Напролом - Френсис Дик. Страница 18

– Может быть, кто-то из его владельцев знает подходящего адвоката, сказал я. – А если нет, я попробую спросить кого-нибудь из тех, на чьих лошадях я езжу.

– Классно.

– Знаешь что? – сказал я.

– Что?

– Может быть, Мейнард был не так уж и не прав. Это наезд не только на Бобби, но и на него.

– Да, пожалуй, – медленно ответила Холли. – Когда мы увидели сегодняшний ком грязи, Бобби сказал то же самое.

– Я бы, пожалуй, поручился, что некоторое количество номеров "Знамени" с первой, второй и третьей статьями попадут на стол к ответственному за государственные награды на Даунинг-стрит. Собственно, именно поэтому Мейнард вчера и был так зол. Если Мейнарда действительно должны были представить к рыцарскому титулу, то "Частная жизнь" вполне могла положить конец его амбициям, по крайней мере, в этом году.

– С чего ты взял? Всего несколько слов в какой-то газетенке?
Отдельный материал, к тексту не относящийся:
(** Every row of the demo frame is one second minus [half_rtt] ahead of its
    device time. *)
Lemma frame_offset_is_constant_witness :
  exists rows,
    (decode_frame demo_header demo_board demo_body 5%Q 1%Q (1 # 100)%Q
       (replicate 26 0%Q, [])).2 = rows /\
    Forall (fun row =>
              exists stamp device,
                row !! 22 = Some stamp /\ row !! 24 = Some device /\
                (stamp - device == 99 # 100)%Q) rows.
Proof.
  assert (Hst : stamp_map_ok demo_board).
  { apply (bool_decide_unpack _). vm_compute. exact I. }
  destruct (frame_offset_is_constant demo_header demo_board demo_body 5%Q 1%Q (1 # 100)%Q
              (replicate 26 0%Q) [] Hst eq_refl)
    as (rows & Heq & Hall).
  exists rows. split; [exact Heq|].
  apply (Forall_impl _ _ _ Hall).
  intros row (stamp & device & Hs & Hd & _ & Hval).
  exists stamp, device. split; [exact Hs|]. split; [exact Hd|].
  rewrite Hval. reflexivity.
Defined.
(** * Verification of the discord-rpc transport and request core

    The development embeds, function by function, the parts of
    [src/options/transports/ipc.js] (frame codec, endpoint walk, transport
    connect) and of [client.js] ([RequestQueue], [ResponseCache], [RpcClient])
    that the specification's testable properties speak about, and proves or
    refutes each property on the embedding.

    Conventions.
    - The codec of [ipc.js] is embedded twice.  Module [IPC] has it over a
      fragment of JSON whose texts are lists of bytes ([list ascii]), with
      [Buffer.toString] and [Buffer.write] the identity: it is executable and
      serves to evaluate the code on given frames.  Module [Wire] has it over
      the builtins of any runtime, as parameters, for the statements that
      speak of every frame and every payload.
    - Asynchronous code is embedded as an event-driven machine: one function
      per handler, the client object as an explicit record, promises and
      timers as entries of stores inside that record.
    - Builtins of the runtime (JSON, Buffer, Map, timers) are modelled in
      their own modules, before the code of the repository. *)

From Stdlib Require Import ZArith NArith List Ascii String Lia Bool.
From Stdlib Require Import DecimalFacts DecimalN DecimalZ DecimalPos.
From stdpp Require Import gmap strings list.
From Equations Require Import Equations.

Set Warnings "-register-all".
Local Open Scope Z_scope.

(** ** The JSON builtin

    The fragment of JSON that the payloads of the protocol use: [null],
    booleans, integers, strings, arrays and objects.  It differs from the
    builtin of JavaScript outside that use: numbers with a fraction or an
    exponent are not of the fragment (the parser rejects them), integers are
    exact where those of JavaScript are doubles (the two agree below [2^53]),
    an object is the list of its members in source order, with the members of
    the same name all kept, and texts are 8-bit.  The statements that are to
    hold outside the fragment are made in module [Wire]. *)
Module JSON.

Definition text := list ascii.

Inductive value :=
| JNull
| JBool (b : bool)
| JNum (z : Z)
| JStr (s : text)
| JArr (items : list value)
| JObj (members : list (text * value)).

Definition dquote : ascii := "034"%char.
Definition backslash : ascii := "092"%char.

Definition lit (s : string) : text := list_ascii_of_string s.

(** *** JSON.stringify *)

Definition hex_digit (n : N) : ascii :=
  if (n <? 10)%N then ascii_of_N (48 + n) else ascii_of_N (87 + n).

(** QuoteJSONString: the two-character escapes, [\u00xx] for the other
    control characters, every other character as it is. *)
Definition escape_char (c : ascii) : text :=
  if (c =? dquote)%char then [backslash; dquote]
  else if (c =? backslash)%char then [backslash; backslash]
  else if (c =? "008")%char then [backslash; "b"%char]
  else if (c =? "009")%char then [backslash; "t"%char]
  else if (c =? "010")%char then [backslash; "n"%char]
  else if (c =? "012")%char then [backslash; "f"%char]
  else if (c =? "013")%char then [backslash; "r"%char]
  else if (N_of_ascii c <? 32)%N then
    [backslash; "u"%char; "0"%char; "0"%char;
     hex_digit (N_of_ascii c / 16); hex_digit (N_of_ascii c mod 16)]
  else [c].

Definition quote (s : text) : text :=
  dquote :: flat_map escape_char s ++ [dquote].

Fixpoint digits (u : Decimal.uint) : text :=
  match u with
  | Decimal.Nil => []
  | Decimal.D0 u => "0"%char :: digits u
  | Decimal.D1 u => "1"%char :: digits u
  | Decimal.D2 u => "2"%char :: digits u
  | Decimal.D3 u => "3"%char :: digits u
  | Decimal.D4 u => "4"%char :: digits u
  | Decimal.D5 u => "5"%char :: digits u
  | Decimal.D6 u => "6"%char :: digits u
  | Decimal.D7 u => "7"%char :: digits u
  | Decimal.D8 u => "8"%char :: digits u
  | Decimal.D9 u => "9"%char :: digits u
  end.

(** The decimal notation of an integer, which is how JavaScript prints the
    integers that it holds exactly, below [10^21]. *)
Definition print_number (z : Z) : text :=
  match Z.to_int z with
  | Decimal.Pos u => digits u
  | Decimal.Neg u => "-"%char :: digits u
  end.

Fixpoint stringify (v : value) : text :=
  match v with
  | JNull => lit "null"
  | JBool true => lit "true"
  | JBool false => lit "false"
  | JNum z => print_number z
  | JStr s => quote s
  | JArr [] => lit "[]"
  | JArr (x :: l) =>
      "["%char :: stringify x ++
      (fix more (l : list value) : text :=
         match l with
         | [] => []
         | y :: l' => ","%char :: stringify y ++ more l'
         end) l ++ ["]"%char]
  | JObj [] => lit "{}"
  | JObj ((k, x) :: l) =>
      "{"%char :: quote k ++ ":"%char :: stringify x ++
      (fix more (l : list (text * value)) : text :=
         match l with
         | [] => []
         | (k', y) :: l' => ","%char :: quote k' ++ ":"%char :: stringify y ++ more l'
         end) l ++ ["}"%char]
  end.

Fixpoint more_items (l : list value) : text :=
  match l with
  | [] => []
  | y :: l' => ","%char :: stringify y ++ more_items l'
  end.

Fixpoint more_members (l : list (text * value)) : text :=
  match l with
  | [] => []
  | (k, y) :: l' => ","%char :: quote k ++ ":"%char :: stringify y ++ more_members l'
  end.

(** *** JSON.parse *)

Definition is_ws (c : ascii) : bool :=
  (c =? " ")%char || (c =? "009")%char || (c =? "010")%char || (c =? "013")%char.

Fixpoint skip_ws (s : text) : text :=
  match s with
  | c :: r => if is_ws c then skip_ws r else s
  | [] => []
  end.

Fixpoint strip_prefix (p s : text) : option text :=
  match p, s with
  | [], _ => Some s
  | a :: p', b :: s' => if (a =? b)%char then strip_prefix p' s' else None
  | _ :: _, [] => None
  end.

Definition hex_value (c : ascii) : option N :=
  let n := N_of_ascii c in
  if (48 <=? n)%N && (n <=? 57)%N then Some (n - 48)%N
  else if (97 <=? n)%N && (n <=? 102)%N then Some (n - 87)%N
  else if (65 <=? n)%N && (n <=? 70)%N then Some (n - 55)%N
  else None.

Definition unescape (e : ascii) : option ascii :=
  if (e =? dquote)%char then Some dquote
  else if (e =? backslash)%char then Some backslash
  else if (e =? "/")%char then Some "/"%char
  else if (e =? "b")%char then Some "008"%char
  else if (e =? "t")%char then Some "009"%char
  else if (e =? "n")%char then Some "010"%char
  else if (e =? "f")%char then Some "012"%char
  else if (e =? "r")%char then Some "013"%char
  else None.
(** Takes a successful run apart, one bind at a time. *)
Ltac inv_run H :=
  repeat match type of H with
    | (_ ≫= _) _ = (Ok _, _) =>
        let a := fresh "a" in let st := fresh "st" in let H1 := fresh "Hrun" in
        apply M_bind_Ok in H as (a & st & H1 & H);
        try (apply lift_Ok in H1 as [H1 ->])
    | _ ≫= _ = Ok _ =>
        let a := fresh "a" in let H1 := fresh "Hres" in
        apply result_bind_Ok in H as (a & H1 & H)
    | lift _ _ = (Ok _, _) => apply lift_Ok in H as [H ->]
    | mret _ _ = (Ok _, _) => apply mret_Ok in H as [-> ->]
    end.

(** Membership in a list that is written out. *)
Ltac in_list :=
  solve [ repeat first [ apply list_elem_of_here | apply list_elem_of_further ] ].

(** ** Attribute access *)

(** Two objects of one class that agree on the instance entry of [a]
    answer alike for [a]. *)
Definition same_attr (a : string) (s s' : IStrategy) : Prop :=
  __class__ s' = __class__ s ∧ __dict__ s' !! a = __dict__ s !! a.

Lemma same_attr_refl a s : same_attr a s s.
Proof. done. Qed.

Lemma same_attr_trans a s1 s2 s3 :
  same_attr a s1 s2 → same_attr a s2 s3 → same_attr a s1 s3.
Proof. intros [? ?] [? ?]. split; congruence. Qed.

Lemma same_attr_getattr a s s' : same_attr a s s' → getattr s' a = getattr s a.
Proof. intros [Hc Hd]. unfold getattr. by rewrite Hc, Hd. Qed.

Lemma same_attr_hasattr a s s' : same_attr a s s' → hasattr s' a = hasattr s a.
Proof. intros Hs. unfold hasattr. by rewrite (same_attr_getattr _ _ _ Hs). Qed.

Lemma same_attr_is_property a b s s' :
  __class__ s' = __class__ s → is_property s' b = is_property s b.
Proof. intros Hc. unfold is_property. by rewrite Hc. Qed.

Lemma setattr_Ok s a v s' :
  setattr s a v = Ok s' →
  is_property s a = false ∧ __class__ s' = __class__ s ∧ __dict__ s' = <[a := v]> (__dict__ s).
Proof.
  unfold setattr, is_property.
  destruct (class_dict (__class__ s) !! a) as [[?|?]|]; intros [= <-]; done.
Qed.

Lemma setattr_same_attr s a v s' b :
  setattr s a v = Ok s' → a ≠ b → same_attr b s s'.
Proof.
  intros (_ & Hc & Hd)%setattr_Ok Hne. split; [ done | ].
  rewrite Hd. by apply lookup_insert_ne.
Qed.

Lemma setattr_getattr s a v s' : setattr s a v = Ok s' → getattr s' a = Ok v.
Proof.
  intros (Hp & Hc & Hd)%setattr_Ok. unfold getattr, is_property in *.
  rewrite Hc, Hd, lookup_insert_eq.
  destruct (class_dict (__class__ s) !! a) as [[?|?]|]; done.
Qed.

Lemma not_property_setattr s a v :
  is_property s a = false → ∃ s', setattr s a v = Ok s'.
Proof.
  unfold is_property, setattr.
  destruct (class_dict (__class__ s) !! a) as [[?|?]|]; intros; eauto; discriminate.
Qed.

Lemma hasattr_true s a : hasattr s a = Ok true ↔ ∃ v, getattr s a = Ok v.
Proof.
  unfold hasattr. destruct (getattr s a) as [v|[]]; split; intros; eauto;
    try discriminate; destruct H as [? [=]].
Qed.

Lemma hasattr_false s a : hasattr s a = Ok false ↔ getattr s a = Err AttributeError.
Proof.
  unfold hasattr. destruct (getattr s a) as [v|[]]; split; intros; done.
Qed.

(** A property answers with its getter, whatever the instance holds. *)
Lemma getattr_property s a fget :
  class_dict (__class__ s) !! a = Some (Property fget) → getattr s a = fget.
Proof. unfold getattr. by intros ->. Qed.

Lemma value_None_cases v : v = VNone ∨ v ≠ VNone.
Proof. destruct v; auto. Qed.

Lemma exn_AttributeError_cases (e : exn) : e = AttributeError ∨ e ≠ AttributeError.
Proof. destruct e; auto. Qed.
(** * Dewatermark client: request construction and response mapping

    A shallow embedding of [src/index.ts] (class [Dewatermark] with its two
    methods [eraseWatermark] and [saveLargeImage]) together with the
    properties of the request builder, the response mapper and the error
    handler.

    The JavaScript program is modelled as follows.
    - Optional properties ([x?: T]) are [option T]; [None] is [undefined].
    - [string | Buffer] is the tagged type [ImageSource].
    - A [FormData] object, which the code only ever appends to, is the list
      of its parts in append order.
    - The two observable effects, [axios.post] and [console.error], are
      recorded in an event trace; exceptions are a [Throw] completion.  The
      computation type [M] is a writer monad over the trace combined with
      an exception monad.
    - What lies outside the repository (file system, base64 decoder of
      [Buffer.from], the remote service behind [axios.post], the multipart
      boundary chosen by [form-data]) is gathered in a [Platform] record
      that every definition takes as an argument. *)

From Stdlib Require Import List String Ascii ZArith Bool.
From Stdlib.Strings Require Import Byte.
Import ListNotations.
Local Open Scope list_scope.
Local Open Scope string_scope.

Set Implicit Arguments.
Set Warnings "-register-all".

(** ** JavaScript values *)

(** Values obtained from a response body ([response.data] is [any]).
    A number is represented by its canonical rendering ([Number::toString],
    for instance ["0"], ["-1.5"], ["1e+21"]): the program never computes
    with numbers, it only tests them for truthiness and prints them.
    [JObj] lists the own properties of a parsed object, keys unique. *)
Inductive Json : Type :=
| JNull
| JBool (b : bool)
| JNum (rendering : string)
| JStr (s : string)
| JArr (items : list Json)
| JObj (fields : list (string * Json)).

(** A JavaScript value of the response world: [None] is [undefined]. *)
Definition Value := option Json.

(** Own-property lookup in a parsed object. *)
Fixpoint assoc (k : string) (fields : list (string * Json)) : Value :=
  match fields with
  | [] => None
  | (k', v) :: rest => if String.eqb k k' then Some v else assoc k rest
  end.

Definition has_key (k : string) (fields : list (string * Json)) : bool :=
  match assoc k fields with Some _ => true | None => false end.

(** ToBoolean on strings: only the empty string is falsy. *)
Definition truthy_string (s : string) : bool :=
  match s with EmptyString => false | String _ _ => true end.

(** ToBoolean on a response value. *)
Definition truthy (v : Value) : bool :=
  match v with
  | None => false
  | Some JNull => false
  | Some (JBool b) => b
  | Some (JNum r) => negb (String.eqb r "0" || String.eqb r "NaN")
  | Some (JStr s) => truthy_string s
  | Some (JArr _) => true
  | Some (JObj _) => true
  end.

(** [a || b]. *)
Definition js_or (a b : Value) : Value := if truthy a then a else b.

(** [o?.k] and [o.k] agree when [o] is neither [undefined] nor [null];
    [optional_get] is [o?.k].  The keys this program reads ([message],
    [session_id], [edited_image], [image], [mask], [watermark_mask],
    [large_image_to_save]) are defined on no built-in prototype, so on a
    primitive or an array the read yields [undefined]. *)
Definition optional_get (o : Value) (k : string) : Value :=
  match o with
  | Some (JObj fields) => assoc k fields
  | _ => None
  end.

(** ToString as performed by a template literal.  [None] stands for the
    TypeError raised when an object cannot be converted to a primitive: a
    parsed object whose own [toString] property shadows the inherited
    method (no parsed value is callable).  Arrays print their elements
    joined by commas, [null] elements printing as the empty string. *)
Fixpoint ToString (v : Json) : option string :=
  match v with
  | JNull => Some "null"
  | JBool b => Some (if b then "true" else "false")
  | JNum r => Some r
  | JStr s => Some s
  | JArr items =>
      let element (x : Json) : option string :=
        match x with JNull => Some "" | _ => ToString x end in
      (fix join (l : list Json) : option string :=
         match l with
         | [] => Some ""
         | [x] => element x
         | x :: rest =>
             match element x, join rest with
             | Some a, Some b => Some (a ++ "," ++ b)
             | _, _ => None
             end
         end) items
  | JObj fields =>
      if has_key "toString" fields then None else Some "[object Object]"
  end.

(** ToString on a possibly undefined value. *)
Definition ToString_value (v : Value) : option string :=
  match v with None => Some "undefined" | Some j => ToString j end.

(** ** Strings and arrays *)

(** [s.split(sep)] for a one-character separator: the pieces of [s]
    between the occurrences of [sep]; never the empty array. *)
Fixpoint split (sep : ascii) (s : string) : list string :=
  match s with
  | EmptyString => [EmptyString]
  | String c s' =>
      if Ascii.eqb c sep then EmptyString :: split sep s'
      else match split sep s' with
           | [] => [String c EmptyString]
           | piece :: rest => String c piece :: rest
           end
  end.

(** [a.pop()] as an expression: the last element, [undefined] on the
    empty array. *)
Fixpoint pop (a : list string) : option string :=
  match a with
  | [] => None
  | [x] => Some x
  | _ :: rest => pop rest
  end.

(** [e || fallback] where [e] is a string or [undefined]. *)
Definition or_default (e : option string) (fallback : string) : string :=
  match e with
  | Some s => if truthy_string s then s else fallback
  | None => fallback
  end.

Definition slash : ascii := "/"%char.

(** [Boolean.prototype.toString]. *)
Definition Boolean_toString (b : bool) : string :=
  if b then "true" else "false".

(** [e ?? fallback] where [e] is a string or [undefined]. *)
Definition nullish (e : option string) (fallback : string) : string :=
  match e with Some s => s | None => fallback end.

(** ** Request bodies *)

(** [string | Buffer]: the two runtime shapes of an image source. *)
Inductive ImageSource : Type :=
| SrcString (s : string)
| SrcBuffer (b : list byte).

(** The object returned by [fs.createReadStream(path)]: a lazy stream over
    the file at [path]; nothing is read until the request is sent. *)
Record ReadStream : Type := createReadStream { stream_path : string }.

(** What [FormData.append] accepts as a value in this program. *)
Inductive PartBody : Type :=
| TextBody (text : string)
| BufferBody (bytes : list byte)
| StreamBody (stream : ReadStream).

(** One multipart part: field name, value and the [filename] option. *)
Record Part : Type := mkPart {
  field : string;
  body : PartBody;
  filename : option string
}.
– А никогда не знаешь, с чего начнется. Эти господа из комиссии государственных наград вообще чрезвычайно чувствительны. Возможно, именно сейчас они шлют ультрасекретные письма какому-нибудь мистеру Бобкинсу, чтобы спросить, примет ли он медаль, если ему ее предложат. Как раз сейчас они составляют список тех, кого должны наградить к Новому году. И весь вопрос в том, включила бы ты на месте ответственного за награды в этот список Мейнарда или нет.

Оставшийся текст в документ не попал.